(** * Dispatch firmware, multicast encoding and Program container of tt-metal

    A shallow embedding of
    - [tt_metal/hw/firmware/src/idle_erisc.cc]  (module [IdleErisc]),
    - [tt_metal/impl/dispatch/command_queue.hpp] (module [CommandQueue]),
    - [tt_metal/impl/program.hpp]                (modules [ProgramHpp] and
      [ProgramAdders]),
    - [tt_metal/op_library/bmm/multi_core_reuse/bmm_op_multi_core_reuse.cpp]
      (module [BmmMultiCoreReuse]),
    - [ttnn/cpp/ttnn/operations/data_movement/transpose/transpose.cpp]
      (module [Transpose]),
    together with the properties the specification states about them and
    further properties of the code. *)

From Stdlib Require Import ZArith Lia List String Bool.
From stdpp Require Import base numbers list.
Import ListNotations.
Local Open Scope Z_scope.

(** 32-bit unsigned arithmetic of the RISC-V management cores. *)
Definition wrap32 (z : Z) : Z := z mod 2 ^ 32.

(* ===================================================================== *)
(** * idle_erisc.cc                                                       *)
(* ===================================================================== *)
Module IdleErisc.

(** ** Mailbox structures (fields as the firmware accesses them) *)

Record kernel_config_msg_t := Build_kernel_config {
  enables : Z;
  brisc_noc_id : Z;
  cb_offset : Z;
  kernel_text_offset : nat -> Z;   (* fixed-size array, indexed by processor *)
  mode : Z;
  host_assigned_id : Z
}.

Record launch_msg_t := Build_launch_msg {
  kernel_config : kernel_config_msg_t
}.

Record go_msg_t := Build_go_msg {
  signal : Z;
  master_x : Z;
  master_y : Z;
  dispatch_message_offset : Z
}.

(** [slave_sync] is a union: [slave_sync_all] is its 32-bit view, the byte
    [dm1] is stored into it with [slave_sync_store_dm1] below. *)
Record mailboxes_t := Build_mailboxes {
  launch : list launch_msg_t;
  launch_msg_rd_ptr : Z;
  go_message : go_msg_t;
  slave_sync_all : Z
}.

◇ ◇ ◇ ◇ ◇ ◇ ◇

> What you need to do
Take the entries above and repeat them. Alter nothing.

> Answer below
(** * Dispatch firmware, multicast encoding and Program container of tt-metal

    A shallow embedding of
    - [tt_metal/hw/firmware/src/idle_erisc.cc]  (module [IdleErisc]),
    - [tt_metal/impl/dispatch/command_queue.hpp] (module [CommandQueue]),
    - [tt_metal/impl/program.hpp]                (modules [ProgramHpp] and
      [ProgramAdders]),
    - [tt_metal/op_library/bmm/multi_core_reuse/bmm_op_multi_core_reuse.cpp]
      (module [BmmMultiCoreReuse]),
    - [ttnn/cpp/ttnn/operations/data_movement/transpose/transpose.cpp]
      (module [Transpose]),
    together with the properties the specification states about them and
    further properties of the code. *)

From Stdlib Require Import ZArith Lia List String Bool.
From stdpp Require Import base numbers list.
Import ListNotations.
Local Open Scope Z_scope.

(** 32-bit unsigned arithmetic of the RISC-V management cores. *)
Definition wrap32 (z : Z) : Z := z mod 2 ^ 32.

(* ===================================================================== *)
(** * idle_erisc.cc                                                       *)
(* ===================================================================== *)
Module IdleErisc.

(** ** Mailbox structures (fields as the firmware accesses them) *)

Record kernel_config_msg_t := Build_kernel_config {
  enables : Z;
  brisc_noc_id : Z;
  cb_offset : Z;
  kernel_text_offset : nat -> Z;   (* fixed-size array, indexed by processor *)
  mode : Z;
  host_assigned_id : Z
}.

Record launch_msg_t := Build_launch_msg {
  kernel_config : kernel_config_msg_t
}.

Record go_msg_t := Build_go_msg {
  signal : Z;
  master_x : Z;
  master_y : Z;
  dispatch_message_offset : Z
}.

(** [slave_sync] is a union: [slave_sync_all] is its 32-bit view, the byte
    [dm1] is stored into it with [slave_sync_store_dm1] below. *)
Record mailboxes_t := Build_mailboxes {
  launch : list launch_msg_t;
  launch_msg_rd_ptr : Z;
  go_message : go_msg_t;
  slave_sync_all : Z
}.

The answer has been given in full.